WORK REQUEST:
As the answer, give every line of the records that includes the word "BFSZ".

SOURCE INFORMATION:
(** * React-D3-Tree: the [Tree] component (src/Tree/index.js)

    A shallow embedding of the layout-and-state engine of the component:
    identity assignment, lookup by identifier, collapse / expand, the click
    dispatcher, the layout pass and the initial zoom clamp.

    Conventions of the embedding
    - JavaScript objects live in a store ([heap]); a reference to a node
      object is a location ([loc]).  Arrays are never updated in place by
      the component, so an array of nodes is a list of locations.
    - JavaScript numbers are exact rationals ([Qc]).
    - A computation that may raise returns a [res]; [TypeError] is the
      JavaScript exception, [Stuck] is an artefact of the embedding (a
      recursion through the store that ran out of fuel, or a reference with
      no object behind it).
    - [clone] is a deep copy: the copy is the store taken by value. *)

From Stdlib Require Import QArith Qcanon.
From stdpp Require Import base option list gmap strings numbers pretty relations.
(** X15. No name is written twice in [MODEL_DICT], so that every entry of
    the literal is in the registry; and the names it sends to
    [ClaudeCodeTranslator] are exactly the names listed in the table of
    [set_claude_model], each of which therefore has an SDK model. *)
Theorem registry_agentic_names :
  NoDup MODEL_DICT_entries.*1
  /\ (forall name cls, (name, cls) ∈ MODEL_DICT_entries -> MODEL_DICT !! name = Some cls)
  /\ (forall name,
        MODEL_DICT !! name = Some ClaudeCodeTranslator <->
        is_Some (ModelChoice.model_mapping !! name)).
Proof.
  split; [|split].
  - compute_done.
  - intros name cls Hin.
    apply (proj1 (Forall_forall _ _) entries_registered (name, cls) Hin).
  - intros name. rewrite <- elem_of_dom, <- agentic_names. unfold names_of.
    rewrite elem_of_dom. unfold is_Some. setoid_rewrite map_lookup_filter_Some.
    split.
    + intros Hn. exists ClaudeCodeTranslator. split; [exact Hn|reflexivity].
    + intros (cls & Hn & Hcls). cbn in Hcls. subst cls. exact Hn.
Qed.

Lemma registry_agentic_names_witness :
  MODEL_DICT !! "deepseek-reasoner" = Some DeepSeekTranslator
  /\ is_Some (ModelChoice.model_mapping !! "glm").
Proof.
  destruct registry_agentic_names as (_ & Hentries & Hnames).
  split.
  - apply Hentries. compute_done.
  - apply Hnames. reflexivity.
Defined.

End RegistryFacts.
...
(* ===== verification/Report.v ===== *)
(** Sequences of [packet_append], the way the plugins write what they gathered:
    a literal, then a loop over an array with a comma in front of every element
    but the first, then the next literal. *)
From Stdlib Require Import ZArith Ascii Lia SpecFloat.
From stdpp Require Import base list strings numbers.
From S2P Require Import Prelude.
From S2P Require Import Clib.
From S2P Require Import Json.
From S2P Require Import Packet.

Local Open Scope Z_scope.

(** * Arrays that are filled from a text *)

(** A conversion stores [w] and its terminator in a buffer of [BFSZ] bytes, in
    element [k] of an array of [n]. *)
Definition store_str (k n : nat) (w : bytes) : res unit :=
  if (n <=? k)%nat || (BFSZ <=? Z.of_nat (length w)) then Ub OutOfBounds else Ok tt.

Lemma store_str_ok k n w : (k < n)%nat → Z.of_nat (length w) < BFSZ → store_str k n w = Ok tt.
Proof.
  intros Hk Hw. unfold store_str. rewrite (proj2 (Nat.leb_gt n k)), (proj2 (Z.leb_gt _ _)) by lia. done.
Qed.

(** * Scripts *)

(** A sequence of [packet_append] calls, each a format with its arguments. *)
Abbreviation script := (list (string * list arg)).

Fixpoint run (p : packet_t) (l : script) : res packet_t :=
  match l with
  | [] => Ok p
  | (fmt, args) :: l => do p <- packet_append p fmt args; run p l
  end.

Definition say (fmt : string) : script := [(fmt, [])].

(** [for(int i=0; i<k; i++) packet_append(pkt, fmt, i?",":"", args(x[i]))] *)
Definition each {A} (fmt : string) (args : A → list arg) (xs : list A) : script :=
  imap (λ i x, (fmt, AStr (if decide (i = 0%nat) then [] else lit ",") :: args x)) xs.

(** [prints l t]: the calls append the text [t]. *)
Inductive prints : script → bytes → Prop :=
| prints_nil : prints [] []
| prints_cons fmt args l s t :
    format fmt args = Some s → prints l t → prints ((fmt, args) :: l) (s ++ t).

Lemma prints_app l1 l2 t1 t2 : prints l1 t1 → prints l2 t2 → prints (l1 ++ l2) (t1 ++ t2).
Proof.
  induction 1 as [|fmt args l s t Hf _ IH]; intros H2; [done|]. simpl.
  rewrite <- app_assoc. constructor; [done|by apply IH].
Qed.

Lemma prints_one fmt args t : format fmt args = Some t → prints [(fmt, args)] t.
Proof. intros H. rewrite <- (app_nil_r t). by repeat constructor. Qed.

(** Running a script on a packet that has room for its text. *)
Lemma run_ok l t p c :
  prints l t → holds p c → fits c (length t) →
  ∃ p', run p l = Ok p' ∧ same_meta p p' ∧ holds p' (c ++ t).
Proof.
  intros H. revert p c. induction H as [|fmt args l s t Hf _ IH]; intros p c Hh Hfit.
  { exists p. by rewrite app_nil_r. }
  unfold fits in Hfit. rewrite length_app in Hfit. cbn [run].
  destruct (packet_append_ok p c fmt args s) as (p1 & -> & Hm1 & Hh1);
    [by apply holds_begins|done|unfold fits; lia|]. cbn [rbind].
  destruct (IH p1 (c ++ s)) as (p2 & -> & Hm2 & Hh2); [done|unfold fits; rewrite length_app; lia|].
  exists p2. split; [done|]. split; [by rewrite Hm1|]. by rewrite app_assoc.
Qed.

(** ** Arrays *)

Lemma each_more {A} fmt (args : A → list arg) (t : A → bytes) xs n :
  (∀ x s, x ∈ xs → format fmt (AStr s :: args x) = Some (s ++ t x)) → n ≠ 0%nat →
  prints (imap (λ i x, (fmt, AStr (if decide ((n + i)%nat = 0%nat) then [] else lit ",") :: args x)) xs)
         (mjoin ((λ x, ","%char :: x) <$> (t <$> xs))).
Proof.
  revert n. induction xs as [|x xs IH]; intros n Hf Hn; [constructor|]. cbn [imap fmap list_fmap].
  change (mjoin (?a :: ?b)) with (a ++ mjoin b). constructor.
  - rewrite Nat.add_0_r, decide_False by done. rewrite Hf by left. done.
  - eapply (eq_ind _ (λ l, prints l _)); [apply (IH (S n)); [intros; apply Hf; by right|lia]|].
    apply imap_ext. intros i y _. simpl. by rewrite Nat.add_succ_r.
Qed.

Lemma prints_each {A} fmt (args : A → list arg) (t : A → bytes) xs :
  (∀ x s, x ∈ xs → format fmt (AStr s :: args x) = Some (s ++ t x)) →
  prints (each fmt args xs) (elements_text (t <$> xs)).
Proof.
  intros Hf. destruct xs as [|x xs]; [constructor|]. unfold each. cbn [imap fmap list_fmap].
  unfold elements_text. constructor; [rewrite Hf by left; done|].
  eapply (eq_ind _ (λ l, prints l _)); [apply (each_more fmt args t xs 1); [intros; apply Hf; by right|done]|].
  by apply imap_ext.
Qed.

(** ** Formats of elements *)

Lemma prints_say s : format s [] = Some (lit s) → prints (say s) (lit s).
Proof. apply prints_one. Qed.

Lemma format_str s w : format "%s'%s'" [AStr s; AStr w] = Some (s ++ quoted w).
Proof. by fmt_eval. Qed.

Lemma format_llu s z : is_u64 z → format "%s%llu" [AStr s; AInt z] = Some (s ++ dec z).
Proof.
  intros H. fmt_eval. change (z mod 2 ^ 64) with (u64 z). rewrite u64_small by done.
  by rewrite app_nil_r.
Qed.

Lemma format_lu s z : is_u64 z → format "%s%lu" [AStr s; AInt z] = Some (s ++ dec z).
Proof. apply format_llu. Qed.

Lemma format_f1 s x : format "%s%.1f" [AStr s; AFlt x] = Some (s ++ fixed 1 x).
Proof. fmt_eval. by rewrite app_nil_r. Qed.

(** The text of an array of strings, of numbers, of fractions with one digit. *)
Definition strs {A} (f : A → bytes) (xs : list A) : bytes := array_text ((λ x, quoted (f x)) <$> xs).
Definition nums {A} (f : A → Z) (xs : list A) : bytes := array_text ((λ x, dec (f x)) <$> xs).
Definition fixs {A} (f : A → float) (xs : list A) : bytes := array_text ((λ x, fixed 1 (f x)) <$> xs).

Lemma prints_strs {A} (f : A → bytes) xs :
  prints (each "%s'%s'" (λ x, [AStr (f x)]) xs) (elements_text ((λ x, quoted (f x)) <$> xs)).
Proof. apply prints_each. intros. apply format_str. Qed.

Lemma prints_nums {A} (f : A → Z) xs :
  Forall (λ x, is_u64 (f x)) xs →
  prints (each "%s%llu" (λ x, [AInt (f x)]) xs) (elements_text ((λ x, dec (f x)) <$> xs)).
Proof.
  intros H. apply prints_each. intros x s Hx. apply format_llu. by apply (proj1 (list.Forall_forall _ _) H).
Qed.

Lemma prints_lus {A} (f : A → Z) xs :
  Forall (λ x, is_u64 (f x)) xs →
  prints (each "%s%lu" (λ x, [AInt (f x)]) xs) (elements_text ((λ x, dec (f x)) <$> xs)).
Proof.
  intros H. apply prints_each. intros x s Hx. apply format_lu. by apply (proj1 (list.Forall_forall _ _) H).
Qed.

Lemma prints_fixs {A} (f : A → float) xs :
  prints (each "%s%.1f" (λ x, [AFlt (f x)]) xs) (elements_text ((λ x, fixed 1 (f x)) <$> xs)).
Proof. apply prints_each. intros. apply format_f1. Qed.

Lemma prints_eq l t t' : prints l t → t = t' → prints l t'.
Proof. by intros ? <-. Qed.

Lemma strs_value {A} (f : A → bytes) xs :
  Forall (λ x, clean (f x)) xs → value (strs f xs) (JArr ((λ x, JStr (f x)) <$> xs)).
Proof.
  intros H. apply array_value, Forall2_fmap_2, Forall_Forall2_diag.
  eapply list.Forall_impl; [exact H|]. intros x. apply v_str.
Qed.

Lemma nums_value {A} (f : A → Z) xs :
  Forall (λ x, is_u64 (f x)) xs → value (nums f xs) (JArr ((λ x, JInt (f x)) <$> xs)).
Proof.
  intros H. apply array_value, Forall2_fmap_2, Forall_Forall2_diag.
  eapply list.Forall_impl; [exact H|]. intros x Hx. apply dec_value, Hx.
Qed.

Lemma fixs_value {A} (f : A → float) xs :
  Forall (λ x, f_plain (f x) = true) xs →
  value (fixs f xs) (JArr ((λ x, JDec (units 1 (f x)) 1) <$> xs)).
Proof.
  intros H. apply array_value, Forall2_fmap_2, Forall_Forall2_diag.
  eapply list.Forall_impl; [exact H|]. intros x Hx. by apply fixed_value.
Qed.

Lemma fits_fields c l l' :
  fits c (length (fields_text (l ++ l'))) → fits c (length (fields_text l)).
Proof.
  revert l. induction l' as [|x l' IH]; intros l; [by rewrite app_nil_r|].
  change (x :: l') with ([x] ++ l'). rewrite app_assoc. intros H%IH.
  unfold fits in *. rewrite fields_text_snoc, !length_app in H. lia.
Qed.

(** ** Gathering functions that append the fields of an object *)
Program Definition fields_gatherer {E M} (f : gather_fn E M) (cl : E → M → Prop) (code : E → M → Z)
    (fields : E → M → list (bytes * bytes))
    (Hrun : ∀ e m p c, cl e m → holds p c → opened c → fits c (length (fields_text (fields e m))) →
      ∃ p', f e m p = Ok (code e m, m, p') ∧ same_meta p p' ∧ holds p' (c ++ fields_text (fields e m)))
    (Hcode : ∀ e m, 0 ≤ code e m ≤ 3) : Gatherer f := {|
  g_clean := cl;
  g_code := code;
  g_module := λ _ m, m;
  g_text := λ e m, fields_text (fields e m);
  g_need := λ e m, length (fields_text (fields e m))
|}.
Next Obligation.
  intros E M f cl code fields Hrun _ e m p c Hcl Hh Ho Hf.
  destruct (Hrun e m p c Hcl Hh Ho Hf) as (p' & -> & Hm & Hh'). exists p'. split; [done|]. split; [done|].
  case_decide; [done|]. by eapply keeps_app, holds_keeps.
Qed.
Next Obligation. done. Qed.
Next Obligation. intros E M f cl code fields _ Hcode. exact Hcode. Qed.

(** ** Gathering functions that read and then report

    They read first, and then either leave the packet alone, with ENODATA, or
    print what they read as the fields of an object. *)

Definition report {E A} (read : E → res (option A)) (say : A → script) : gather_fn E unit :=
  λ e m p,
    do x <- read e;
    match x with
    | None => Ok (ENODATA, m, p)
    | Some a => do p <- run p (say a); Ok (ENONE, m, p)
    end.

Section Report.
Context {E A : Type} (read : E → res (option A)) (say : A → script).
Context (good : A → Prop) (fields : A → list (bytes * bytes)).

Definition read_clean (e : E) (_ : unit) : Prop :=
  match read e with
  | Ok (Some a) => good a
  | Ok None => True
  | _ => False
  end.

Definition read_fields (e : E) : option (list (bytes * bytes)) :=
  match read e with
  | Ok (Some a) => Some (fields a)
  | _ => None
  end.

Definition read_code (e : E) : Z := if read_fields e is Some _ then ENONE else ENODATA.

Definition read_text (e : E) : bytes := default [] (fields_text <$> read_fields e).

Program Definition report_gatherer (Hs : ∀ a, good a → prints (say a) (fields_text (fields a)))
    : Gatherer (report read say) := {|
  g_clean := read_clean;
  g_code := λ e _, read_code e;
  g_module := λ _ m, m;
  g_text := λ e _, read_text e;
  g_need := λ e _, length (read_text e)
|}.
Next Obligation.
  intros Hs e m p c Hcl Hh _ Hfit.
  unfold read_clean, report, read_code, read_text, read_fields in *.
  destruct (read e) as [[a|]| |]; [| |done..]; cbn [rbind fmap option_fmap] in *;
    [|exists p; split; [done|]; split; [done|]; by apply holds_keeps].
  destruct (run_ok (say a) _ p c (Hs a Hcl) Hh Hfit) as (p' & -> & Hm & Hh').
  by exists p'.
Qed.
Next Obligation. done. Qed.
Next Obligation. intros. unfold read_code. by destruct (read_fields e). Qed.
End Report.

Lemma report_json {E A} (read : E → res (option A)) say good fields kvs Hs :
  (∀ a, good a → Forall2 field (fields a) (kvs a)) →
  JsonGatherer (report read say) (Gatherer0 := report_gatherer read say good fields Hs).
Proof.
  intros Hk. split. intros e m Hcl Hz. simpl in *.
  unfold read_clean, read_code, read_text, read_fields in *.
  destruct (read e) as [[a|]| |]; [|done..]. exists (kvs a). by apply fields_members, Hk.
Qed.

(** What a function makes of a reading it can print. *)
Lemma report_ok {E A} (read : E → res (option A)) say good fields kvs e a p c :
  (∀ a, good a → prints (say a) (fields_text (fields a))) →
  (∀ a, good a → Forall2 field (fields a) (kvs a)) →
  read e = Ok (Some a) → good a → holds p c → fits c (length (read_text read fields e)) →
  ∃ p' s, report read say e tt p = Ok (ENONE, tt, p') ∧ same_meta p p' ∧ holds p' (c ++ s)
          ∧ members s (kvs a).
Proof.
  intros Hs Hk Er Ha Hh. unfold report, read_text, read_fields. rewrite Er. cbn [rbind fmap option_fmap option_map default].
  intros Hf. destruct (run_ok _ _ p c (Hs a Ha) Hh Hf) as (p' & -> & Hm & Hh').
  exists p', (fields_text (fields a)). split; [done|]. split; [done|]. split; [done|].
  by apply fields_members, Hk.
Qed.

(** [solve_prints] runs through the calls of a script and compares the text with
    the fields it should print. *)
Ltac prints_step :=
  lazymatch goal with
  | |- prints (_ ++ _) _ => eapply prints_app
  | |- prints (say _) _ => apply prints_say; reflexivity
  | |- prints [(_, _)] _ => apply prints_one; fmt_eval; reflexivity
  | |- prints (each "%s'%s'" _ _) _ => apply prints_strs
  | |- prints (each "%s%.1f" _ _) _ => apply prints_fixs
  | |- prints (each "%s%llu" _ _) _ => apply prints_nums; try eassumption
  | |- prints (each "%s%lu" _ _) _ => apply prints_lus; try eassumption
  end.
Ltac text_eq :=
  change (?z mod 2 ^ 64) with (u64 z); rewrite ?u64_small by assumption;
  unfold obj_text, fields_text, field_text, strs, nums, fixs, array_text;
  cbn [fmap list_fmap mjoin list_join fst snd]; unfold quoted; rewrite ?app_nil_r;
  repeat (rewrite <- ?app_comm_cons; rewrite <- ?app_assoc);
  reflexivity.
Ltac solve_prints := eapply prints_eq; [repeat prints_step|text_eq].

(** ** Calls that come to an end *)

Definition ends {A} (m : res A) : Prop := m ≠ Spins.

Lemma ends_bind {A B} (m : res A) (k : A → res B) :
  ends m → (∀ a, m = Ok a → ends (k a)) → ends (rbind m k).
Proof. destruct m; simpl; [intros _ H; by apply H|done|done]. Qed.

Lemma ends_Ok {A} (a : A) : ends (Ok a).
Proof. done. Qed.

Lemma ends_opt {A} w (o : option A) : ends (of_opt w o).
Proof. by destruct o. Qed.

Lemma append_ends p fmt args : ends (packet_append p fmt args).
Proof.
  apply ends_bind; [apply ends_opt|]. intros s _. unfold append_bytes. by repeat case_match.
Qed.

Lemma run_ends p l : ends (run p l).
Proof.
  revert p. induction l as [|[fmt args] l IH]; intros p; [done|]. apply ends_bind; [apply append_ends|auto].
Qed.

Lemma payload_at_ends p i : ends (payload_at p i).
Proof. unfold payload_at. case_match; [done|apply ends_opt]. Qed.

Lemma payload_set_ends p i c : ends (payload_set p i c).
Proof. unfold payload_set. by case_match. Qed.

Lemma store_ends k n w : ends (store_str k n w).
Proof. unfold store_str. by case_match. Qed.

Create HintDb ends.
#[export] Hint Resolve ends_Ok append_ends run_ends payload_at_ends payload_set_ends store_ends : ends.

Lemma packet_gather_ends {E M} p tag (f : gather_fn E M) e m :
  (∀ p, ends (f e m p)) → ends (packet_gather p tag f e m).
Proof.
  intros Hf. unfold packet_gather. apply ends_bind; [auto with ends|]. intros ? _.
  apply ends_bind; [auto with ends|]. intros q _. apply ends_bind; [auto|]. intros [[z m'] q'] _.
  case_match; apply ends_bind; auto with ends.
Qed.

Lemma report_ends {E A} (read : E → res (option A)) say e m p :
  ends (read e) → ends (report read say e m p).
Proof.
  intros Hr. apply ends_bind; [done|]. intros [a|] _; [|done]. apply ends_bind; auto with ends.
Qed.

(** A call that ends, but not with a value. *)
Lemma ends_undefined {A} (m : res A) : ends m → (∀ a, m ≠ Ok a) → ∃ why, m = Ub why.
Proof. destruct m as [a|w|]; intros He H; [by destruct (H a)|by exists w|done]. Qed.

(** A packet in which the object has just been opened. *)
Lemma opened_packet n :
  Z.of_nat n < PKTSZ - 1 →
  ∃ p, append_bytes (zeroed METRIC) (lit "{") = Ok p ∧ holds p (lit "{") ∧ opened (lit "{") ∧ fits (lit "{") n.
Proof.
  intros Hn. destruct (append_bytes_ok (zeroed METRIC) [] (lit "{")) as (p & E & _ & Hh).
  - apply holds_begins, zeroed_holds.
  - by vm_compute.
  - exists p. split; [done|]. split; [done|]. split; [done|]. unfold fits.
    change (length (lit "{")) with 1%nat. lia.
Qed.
* * *
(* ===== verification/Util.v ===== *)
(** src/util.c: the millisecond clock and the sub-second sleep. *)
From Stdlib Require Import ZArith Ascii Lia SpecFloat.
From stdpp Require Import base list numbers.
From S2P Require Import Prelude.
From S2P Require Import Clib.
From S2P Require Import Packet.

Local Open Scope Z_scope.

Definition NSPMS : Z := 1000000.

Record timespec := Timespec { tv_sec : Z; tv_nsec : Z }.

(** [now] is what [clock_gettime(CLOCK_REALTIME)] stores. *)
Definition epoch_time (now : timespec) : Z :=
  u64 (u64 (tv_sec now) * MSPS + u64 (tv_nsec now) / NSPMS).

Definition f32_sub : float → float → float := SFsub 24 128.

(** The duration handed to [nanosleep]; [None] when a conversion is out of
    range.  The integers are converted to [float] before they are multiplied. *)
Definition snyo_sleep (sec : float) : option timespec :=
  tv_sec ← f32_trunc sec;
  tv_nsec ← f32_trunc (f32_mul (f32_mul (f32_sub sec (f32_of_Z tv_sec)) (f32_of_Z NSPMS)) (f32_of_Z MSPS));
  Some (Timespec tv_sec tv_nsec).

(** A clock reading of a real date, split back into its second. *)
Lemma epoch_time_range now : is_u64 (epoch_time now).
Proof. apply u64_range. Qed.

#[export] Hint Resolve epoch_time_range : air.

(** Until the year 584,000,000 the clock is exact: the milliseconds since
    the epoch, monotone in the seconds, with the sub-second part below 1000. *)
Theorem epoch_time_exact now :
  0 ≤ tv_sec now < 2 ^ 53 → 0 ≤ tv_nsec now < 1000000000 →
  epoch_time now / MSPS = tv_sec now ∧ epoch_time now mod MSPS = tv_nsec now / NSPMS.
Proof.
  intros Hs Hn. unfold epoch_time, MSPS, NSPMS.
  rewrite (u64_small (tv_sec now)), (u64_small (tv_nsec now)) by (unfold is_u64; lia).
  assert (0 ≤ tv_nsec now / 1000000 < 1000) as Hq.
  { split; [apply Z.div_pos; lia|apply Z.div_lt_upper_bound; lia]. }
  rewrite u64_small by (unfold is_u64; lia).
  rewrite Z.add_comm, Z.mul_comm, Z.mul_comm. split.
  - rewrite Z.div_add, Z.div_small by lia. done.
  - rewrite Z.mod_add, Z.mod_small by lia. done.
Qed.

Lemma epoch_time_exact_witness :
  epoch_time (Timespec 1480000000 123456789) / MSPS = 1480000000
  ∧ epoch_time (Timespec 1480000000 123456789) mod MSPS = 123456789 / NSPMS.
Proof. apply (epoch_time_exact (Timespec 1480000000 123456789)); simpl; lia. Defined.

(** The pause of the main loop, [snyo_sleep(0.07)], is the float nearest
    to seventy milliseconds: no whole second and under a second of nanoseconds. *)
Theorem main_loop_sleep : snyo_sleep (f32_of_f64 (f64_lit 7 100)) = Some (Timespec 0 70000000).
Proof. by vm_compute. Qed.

RESPONSE:
(** A conversion stores [w] and its terminator in a buffer of [BFSZ] bytes, in
  if (n <=? k)%nat || (BFSZ <=? Z.of_nat (length w)) then Ub OutOfBounds else Ok tt.
Lemma store_str_ok k n w : (k < n)%nat → Z.of_nat (length w) < BFSZ → store_str k n w = Ok tt.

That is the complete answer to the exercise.